One grievance playing into the hands of Austria’s far-Right is obvious. Since the war, every government involved either the Social Democrats (SPÖ) or the People’s Party (ÖVP) – and more often than not a coalition of both. This effective duopoly has created a system of political patronage and a vast majority of public-sector positions are distributed on the basis of political loyalty, not merit; this has contributed to the sense that voters do not really face a choice when deciding between the country’s two leading parties.

Breaking with this tradition is necessary if the far Right is to be kept at bay.

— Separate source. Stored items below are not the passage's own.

(** The reader of [EncodeToReader] gives the same encoding, whatever the
    size of the buffers it is read with. *)
Lemma EncodeToReader_supported t v :
  supported t = true -> has_type t v -> len (rlp v) < 2 ^ 63 ->
  exists rd,
    EncodeToReader t v = inl (len (rlp v), rd)
    /\ forall cap fuel, 0 < cap -> len (rlp v) < Z.of_nat fuel ->
         drain fuel cap rd = inl (rlp v).
Proof.
  intros Hs Hv Hb. unfold EncodeToReader.
  rewrite encode_supported by assumption. rewrite filled_size by assumption.
  eexists. split; [reflexivity|].
  intros cap fuel Hcap Hfuel.
  assert (Hrest : er_rest (mkEncReader (Some (filled v encBuffer_reset)) 0 0 None)
                  = rlp v).
  { unfold er_rest. cbn [er_buf er_piece er_strpos er_lhpos app Z.to_nat skipn].
    apply flush_filled. assumption. }
  rewrite drain_spec; [rewrite Hrest; reflexivity|assumption| |].
  - unfold er_wf. cbn [er_buf er_piece er_strpos er_lhpos Z.to_nat skipn].
    refine (conj _ (conj _ (conj (filled_ordered v) _))); [lia|lia|discriminate].
  - rewrite Hrest. assumption.
Qed.

Lemma has_type_example : has_type T_example v_example.
Proof.
  repeat first
    [ apply ht_struct | apply ht_uint | apply ht_bool | apply ht_string
    | apply ht_bytes | apply ht_slice | apply Forall2_cons | apply Forall2_nil
    | apply Forall_cons | apply Forall_nil | reflexivity
    | (unfold is_byte; cbn; lia) | (cbn; lia) ].
Qed.

Lemma has_type_zero_example : has_type T_example (zeroValue T_example).
Proof. apply zeroValue_has_type. reflexivity. Qed.



(** * Nesting accounting of the stream *)

Lemma willRead_success n s s' :
  willRead n s = (inl tt, s') ->
  stack s' = charge_stack n (stack s)
  /\ match stack s with [] => True | top :: _ => n <= top end
  /\ r s' = r s.
Proof.
  destruct s as [r0 rem sz ke st k bv lim].
  unfold willRead, bind, modify, get, listLimit, fail, ret. cbn.
  destruct st as [|top rest]; cbn.
  - destruct lim; cbn; [destruct (n >? rem); cbn|];
      intros H; inversion H; auto.
  - destruct (Z.gtb_spec n top) as [Hgt|Hle]; cbn; [discriminate|].
    destruct lim; cbn; [destruct (n >? rem); cbn|];
      intros H; inversion H; cbn; auto.
Qed.

Lemma bind_inl {A B} (m : M A) (k : A -> M B) s b s' :
  bind m k s = (inl b, s') ->
  exists a s1, m s = (inl a, s1) /\ k a s1 = (inl b, s').
Proof.
  unfold bind. destruct (m s) as [[a|e] s1]; intros H; [|discriminate].
  exists a, s1. auto.
Qed.

Lemma readByte_success s b s' :
  readByte s = (inl b, s') ->
  stack s' = charge_stack 1 (stack s) /\ r s = b :: r s'.
Proof.
  unfold readByte. intros H.
  apply bind_inl in H. destruct H as ([] & s1 & Hw & H).
  apply willRead_success in Hw. destruct Hw as (Hst & _ & Hr).
  unfold bind, get, put, ret, fail in H. cbn in H.
  destruct (r s1) as [|b0 tl] eqn:E; [discriminate|].
  inversion H; subst. cbn. split; [assumption|]. congruence.
Qed.

Lemma readFull_success s n bs s' :
  0 <= n -> readFull n s = (inl bs, s') ->
  stack s' = charge_stack n (stack s) /\ r s = bs ++ r s' /\ len bs = n.
Proof.
  unfold readFull. intros Hn H.
  apply bind_inl in H. destruct H as ([] & s1 & Hw & H).
  apply willRead_success in Hw. destruct Hw as (Hst & _ & Hr).
  unfold bind, get, put, ret, fail in H. cbn in H.
  destruct (Z.leb_spec n (len (r s1))); [|discriminate].
  inversion H; subst. cbn. split; [assumption|]. rewrite <- Hr.
  split; [symmetry; apply firstn_skipn|].
  unfold len in *. rewrite length_firstn. lia.
Qed.

(** C2.  The stream keeps one counter per open list.  (1) When [List]
    succeeds with payload size [S] the counter of the enclosing list, as it
    stands once the header is read, is decremented by [S] (in [uint64]
    arithmetic) and [S] is pushed.  (2) Every read that succeeds
    ([willRead], hence [readByte] and [readFull]) subtracts the number of
    bytes it consumes from the top counter.  (3) A read of more bytes than
    the top counter fails with [ErrElemTooLarge].  (4) [ListEnd] fails with
    [errNotAtEOL] whenever the top counter is not zero, and pops it when it
    is zero. *)
Theorem list_accounting :
  (forall s S s',
      Stream_List s = (inl S, s') ->
      exists s1,
        Stream_Kind s = ((List, S, None), s1)
        /\ stack s' = S :: match stack s1 with
                           | [] => []
                           | parent :: outer => uint64 (parent - S) :: outer
                           end)
  /\ (forall s n s',
         willRead n s = (inl tt, s') ->
         stack s' = charge_stack n (stack s))
  /\ (forall s b s',
         readByte s = (inl b, s') ->
         stack s' = charge_stack 1 (stack s) /\ r s = b :: r s')
  /\ (forall s n bs s',
         0 <= n -> readFull n s = (inl bs, s') ->
         stack s' = charge_stack n (stack s)
         /\ r s = bs ++ r s' /\ len bs = n)
  /\ (forall s n top rest,
         stack s = top :: rest -> top < n ->
         fst (willRead n s) = inr ErrElemTooLarge
         /\ fst (readFull n s) = inr ErrElemTooLarge
         /\ (n = 1 -> fst (readByte s) = inr ErrElemTooLarge))
  /\ (forall s top rest,
         stack s = top :: rest -> 0 < top ->
         Stream_ListEnd s = (inr errNotAtEOL, s))
  /\ (forall s rest,
         stack s = 0 :: rest ->
         exists s', Stream_ListEnd s = (inl tt, s') /\ stack s' = rest).
Proof.
  refine (conj _ (conj _ (conj _ (conj _ (conj _ (conj _ _)))))).
  - intros s S s' H. unfold Stream_List in H.
    apply bind_inl in H. destruct H as ([k sz] & s1 & HK & H).
    unfold KindM in HK.
    destruct (Stream_Kind s) as [[[k0 sz0] [e|]] s0] eqn:EK; [discriminate|].
    inversion HK; subst. exists s1.
    destruct (Z.eqb_spec k List) as [->|]; cbn [negb] in H; [|discriminate].
    unfold bind, get, modify, ret, listLimit in H.
    destruct (stack s1) as [|parent outer] eqn:E; cbn in H; inversion H; subst.
    + split; [reflexivity|]. cbn. rewrite E. reflexivity.
    + split; [reflexivity|]. cbn. unfold set_top. rewrite E. reflexivity.
  - intros s n s' H. apply willRead_success in H. tauto.
  - intros s b s' H. apply readByte_success in H. exact H.
  - intros s n bs s' Hn H. apply readFull_success in H; assumption.
  - intros s n top rest Hst Hn. repeat split.
    + rewrite (willRead_ElemTooLarge n top rest s); auto.
    + unfold readFull, bind.
      rewrite (willRead_ElemTooLarge n top rest s); auto.
    + intros ->. unfold readByte, bind.
      rewrite (willRead_ElemTooLarge 1 top rest s); auto.
  - intros s top rest Hst Htop.
    unfold Stream_ListEnd, bind, get, listLimit. rewrite Hst. cbn.
    destruct (Z.gtb_spec top 0); [reflexivity|lia].
  - intros s rest H.
    destruct (Stream_ListEnd_ok s rest H) as (s' & HE & _ & _ & Hst & _).
    exists s'. auto.
Qed.

Lemma list_accounting_witness :
  stack (snd (Stream_List s_nested)) = [1; 3; 9]
  /\ stack (snd (willRead 2 s_nested)) = [3; 9]
  /\ stack (snd (readByte s_nested)) = [4; 9]
  /\ stack (snd (readFull 3 s_nested)) = [2; 9]
  /\ fst (willRead 6 s_nested) = inr ErrElemTooLarge
  /\ fst (readFull 6 s_nested) = inr ErrElemTooLarge
  /\ Stream_ListEnd s_nested = (inr errNotAtEOL, s_nested)
  /\ stack (snd (Stream_ListEnd (set_stack [0; 9] s_nested))) = [9].
Proof.
  destruct list_accounting as (HL & HW & HB & HF & HT & HE & HP).
  refine (conj _ (conj _ (conj _ (conj _ (conj _ (conj _ (conj _ _))))))).
  - destruct (HL s_nested 1 (snd (Stream_List s_nested)) eq_refl)
      as (s1 & HK & Hst).
    rewrite Hst. inversion HK. reflexivity.
  - rewrite (HW s_nested 2 (snd (willRead 2 s_nested)) eq_refl). reflexivity.
  - destruct (HB s_nested 0xC1 (snd (readByte s_nested)) eq_refl) as [-> _].
    reflexivity.
  - destruct (HF s_nested 3 [0xC1; 0x07; 0x08] (snd (readFull 3 s_nested)))
      as (-> & _); [lia|reflexivity|reflexivity].
  - apply (HT s_nested 6 5 [9]); [reflexivity|lia].
  - apply (HT s_nested 6 5 [9]); [reflexivity|lia].
  - apply (HE s_nested 5 [9]); [reflexivity|lia].
  - destruct (HP (set_stack [0; 9] s_nested) [9] eq_refl) as (s' & HEq & Hst).
    rewrite HEq. exact Hst.
Defined.

(** * Non-canonical input *)

Lemma Reset_fits input knownLen inputLimit n :
  inputLimit = 0 \/ n <= inputLimit -> n <= len input ->
  fits n (Stream_Reset input knownLen inputLimit).
Proof.
  intros Hl Hn. unfold Stream_Reset, fits.
  destruct (Z.gtb_spec inputLimit 0); [|destruct knownLen]; cbn;
    split; auto; intros; try discriminate; lia.
Qed.

Lemma Reset_state input knownLen inputLimit :
  kind (Stream_Reset input knownLen inputLimit) = -1
  /\ r (Stream_Reset input knownLen inputLimit) = input
  /\ stack (Stream_Reset input knownLen inputLimit) = [].
Proof.
  unfold Stream_Reset.
  destruct (inputLimit >? 0); [|destruct knownLen]; cbn; auto.
Qed.

(** The header [0x81] followed by a byte below [0x80]. *)
Lemma Kind_81 NN rest' s :
  kind s = -1 -> r s = 0x81 :: NN :: rest' -> fits 2 s ->
  exists s1,
    Stream_Kind s = ((String, 1, None), s1)
    /\ r s1 = NN :: rest' /\ fits 1 s1.
Proof.
  intros Hk Hr Hf.
  destruct (Kind_puthead 0x80 0xB7 String 1 (NN :: rest') s)
    as (s1 & HK & Hm & _); auto; try lia.
  exists s1. split; [exact HK|]. split.
  - destruct Hm as (A & _). rewrite A, Hr. reflexivity.
  - apply (fits_moved 1 1 s s1 Hm). exact Hf.
Qed.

The political instincts of Mr Van der Bellen place him firmly on the political Left. And although he is an economist, he is as far as one can be from being an “Austrian economist” in the tradition of Friedrich von Hayek and Ludwig von Mises.

However, as an outsider supported by a broad coalition of political forces across the political spectrum, he has provided an example that can demonstrate to people across the Western world that there are other, more benign ways of challenging the status quo than through a revival of nativism, protectionism, and isolationism.